Leopold Center for Sustainable Agriculture

Leopold Center fosters growing use of hoop barns

Back to Leopold Letter Summer 2011

By MELISSA LAMBERTON, Communications research assistant

The Leopold Center’s new interim director Mark Honeyman knows firsthand the opportunities that can arise from grants awarded by the Center. In 2004, he led a project team that received $20,000 to build a hoop barn for feeding beef cattle – one of the first in the state. Seven years later, hoop structures for beef production abound in Iowa, and pioneering work by the Iowa State University team led the way.

Honeyman was appointed interim director of the Leopold Center in March 2011. A professor of animal science, he has worked at ISU for more than 30 years. He is the longtime coordinator of ISU’s nine Research and Demonstration Farms, and recently accepted the position of associate director at ISU’s BioCentury Research Farm. As a graduate student, he served on the original steering committee that helped shape the Leopold Center in the 1980s.

“I think the Leopold Center frequently is a spark, an igniter, a trigger for innovative work in agriculture in Iowa,” he said.

Honeyman’s own research embodies that kind of impact. Beginning in the mid-1990s, Iowa farmers began considering hoop structures – open-ended structures created by stretching tarp over curved trusses – as alternative housing systems for livestock, primarily hogs. Honeyman and a team of ISU researchers became involved in the early stages of this research with the Leopold Center-funded “Hoop Group” in 1997.

With promising results from swine studies, a second Hoop Group – which included ISU Extension field specialists Shawn Shouse and Darrel Busby, ag research specialist Dallas Maxwell, and ag engineer Jay Harmon – turned their attention to beef cattle production in 2004. The team built a pilot hoop barn at the ISU Armstrong Research and Demonstration Farm near Lewis, and compared it to an open feedlot with a shelter in a three-year study. They concluded that both systems resulted in similar cattle performance, making hoop barns a viable alternative for feeding beef cattle with reduced environmental impacts.

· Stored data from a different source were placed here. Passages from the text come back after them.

(* ===== verification/Command.v ===== *)
(** * A command run from end to end

    The shell client on one machine and the dispatcher on the other run against
    each other, each with the frames the other one sends as its inbox: what
    [connect] in [src/src/main.rs] and [serve_session] in
    [src/src/signaling/orchestration.rs] do together. *)
From S2P Require Import Prelude Errors Telemetry External Paths Swsp Streams Session Peer Wire Shell.
From S2P Require Import FileTransfer FileService Runtime Dispatch Copy.

Section command.
Context {M : Type} `{Machine M} `{ControlCodec} `{StreamCodec}.
Context `{Prost stream.FileInfo} `{Prost stream.FileList}.
Context `{Sha2} `{Subtle} `{WireDebug} `{RustFmt}.
Implicit Types h : Host Queue M.

(** ** What is exchanged *)

(** The frames a device answers with, for what the command gave. *)
Definition output_frames (id : Z) (data : list byte) : list Frame :=
  if is_nil data then [] else [mkFrame id (DAT |: MORE) (encode_to_vec (stream.mkShellOutput data))].
Definition exit_message (result : ShellRunResult) : stream.ShellExit :=
  stream.mkShellExit (default (-1) (exit_code result)) (signaled result).
Definition error_message (e : BlnkError) : stream.ShellError :=
  stream.mkShellError (blnk_error_display e).
Definition shell_answer (id : Z) (r : BResult ShellRunResult) : list Frame :=
  match r with
  | Ok result =>
      output_frames id (stdout result) ++ output_frames id (stderr result)
      ++ [mkFrame id (DAT |: FIN) (encode_to_vec (exit_message result))]
  | Err e => [mkFrame id (DAT |: FIN) (encode_to_vec (error_message e))]
  end.

(** The codec reads these messages back and tells an error from an exit. *)
Definition answer_readable (r : BResult ShellRunResult) : Prop :=
  match r with
  | Ok result =>
      prost_roundtrips (stream.mkShellOutput (stdout result)) /\
      prost_roundtrips (stream.mkShellOutput (stderr result)) /\
      prost_roundtrips (exit_message result)
  | Err e =>
      trim_is_empty (blnk_error_display e) = false /\ prost_roundtrips (error_message e) /\
      exists er, prost_decode (M := stream.ShellExit) (encode_to_vec (error_message e)) = Err er
  end.

(** What the client returns, and what it prints. *)
Definition client_status (r : BResult ShellRunResult) : BResult Z :=
  match r with
  | Ok result => Ok (default (-1) (exit_code result))
  | Err e => Err (ErrStream ("remote shell error: " +:+ blnk_error_display e))
  end.
Definition shows (data : list byte) (m m' : M) : Prop :=
  if is_nil data then m' = m else print data m = (m', Ok tt).
Definition shown (r : BResult ShellRunResult) (m m' : M) : Prop :=
  match r with
  | Ok result => exists m1, shows (stdout result) m m1 /\ shows (stderr result) m1 m'
  | Err _ => m' = m
  end.

(** The command on the device: [r] is its result and the machine is then [m']. *)
Definition command_gives (m : M) (root : string) (command : ShellCommand) (m' : M)
    (r : BResult ShellRunResult) : Prop :=
  exists policy, shell_policy_new root = Ok policy /\
    match @policy_validate (view m) policy command with
    | Err e => m' = m /\ r = Err e
    | Ok directory => exists spawn chunks ending,
        run_child directory command m = (m', (spawn, chunks, ending)) /\
        r = @shell_run (view m) policy command spawn chunks ending
    end.

(** ** The device *)

(** The stream [id] is an open shell stream of a ready session. *)
Definition shell_stream_open h (id : Z) : Prop :=
  id <> 0 /\ ensure_shell_stream id (rt h) = (rt h, Ok tt).

Lemma shell_open_session h id s :
  state s = Ready -> active (registry s) !! id = Some (mkEntry id Shell "/") -> id <> 0 ->
  session (rt h) = s -> shell_stream_open h id.
Proof.
  intros Hr Ha Hid Hs. split; [done|].
  unfold ensure_shell_stream, ensure_stream, rt_state, stream_entry, registry_get. rewrite Hs.
  by rewrite bool_decide_eq_true_2, Ha by done.
Qed.

Lemma shell_open_same h h' id :
  session (rt h') = session (rt h) -> shell_stream_open h id -> shell_stream_open h' id.
Proof.
  intros Hs [Hid Ho]. split; [done|]. unfold ensure_shell_stream, ensure_stream, rt_state in *.
  rewrite Hs. by injection Ho as ->.
Qed.

Lemma send_shell h id (f : Frame) built :
  shell_stream_open h id -> built = Ok f -> frame_fits f ->
  on_rt (bindS (ensure_shell_stream id) (fun _ => send_built built)) h = (push h [f], Done (Ok tt)).
Proof.
  intros [_ Ho] -> Hf. unfold on_rt, bindS. rewrite Ho.
  unfold send_built, bindS, liftS, on_world. by rewrite send_fits.
Qed.

(** A frame that is too long is not sent. *)
Lemma send_shell_too_long h id (f : Frame) built :
  shell_stream_open h id -> built = Ok f -> ~ frame_fits f ->
  exists e, on_rt (bindS (ensure_shell_stream id) (fun _ => send_built built)) h
            = (h, Done (Err (ErrProtocol e))).
Proof.
  intros [_ Ho] -> Hf. unfold on_rt, bindS. rewrite Ho.
  unfold send_built, bindS, liftS, on_world. destruct (send_too_long f (world (rt h)) Hf) as [e He].
  exists e. rewrite He. by destruct h as [[] ? ?].
Qed.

The major benefit of hoop barns, in addition to their affordability and versatility, is that their half-moon profile deflects rain, meaning less runoff and less pollution. That could help farmers meet state and federal regulations for reducing the nutrients in runoff from feedlots that reaches streams and groundwater. Additionally, deep bedding in the structure, like cornstalks or other crop residue, helps absorb urine and captures manure for easier handling.

Honeyman credits the Leopold Center for being the first to commit to the beef hoop barn project. That allowed the Hoop Group to leverage other funds from the Iowa Cattlemen’s Foundation, the Iowa Beef Center, the U.S. Department of Agriculture, the Wallace Foundation, and private cattle feeders. In addition to numerous articles in the press, the pilot barn had more than 5,000 visitors from eight states and five countries. Furthermore, the Leopold Center encouraged the multi-disciplinary team approach that helped the project succeed.

When Honeyman and Harmon completed a survey of Iowa’s hoop structures in 2010, they discovered their research made a significant impact. Farmers currently use 680 hoop barns for beef cattle production. Of these, 83 percent are used for feeding cattle in bedded confinement, following the model that the ISU team established in their pilot project. The survey estimates that hoop barns now account for about 15 percent of the beef cattle fed in Iowa annually.

Honeyman points out that this increase in hoop barns is happening for environmental, not economic, reasons. Hoop barns cost slightly more than conventional feedlots for similar cattle performance. Honeyman explains that the research gave farmers “a new choice on the menu” for meeting the demands of regulations and concerns about feedlot runoff, as well as helped facilitate a shift to more environmentally-conscious meat production in Iowa.

The Hoop Group continues to study livestock production alternatives. The team’s current study examines the optimum density of cattle in a bedded hoop barn. Honeyman plans to keep the Leopold Center focused on providing grant funds and acting as “the spark for new ideas in Iowa agriculture.”

“This is all possible because of the Leopold Center,” Honeyman said. “You do things that help make changes possible. You never know what people will be touched by a Leopold Center research and demonstration project.”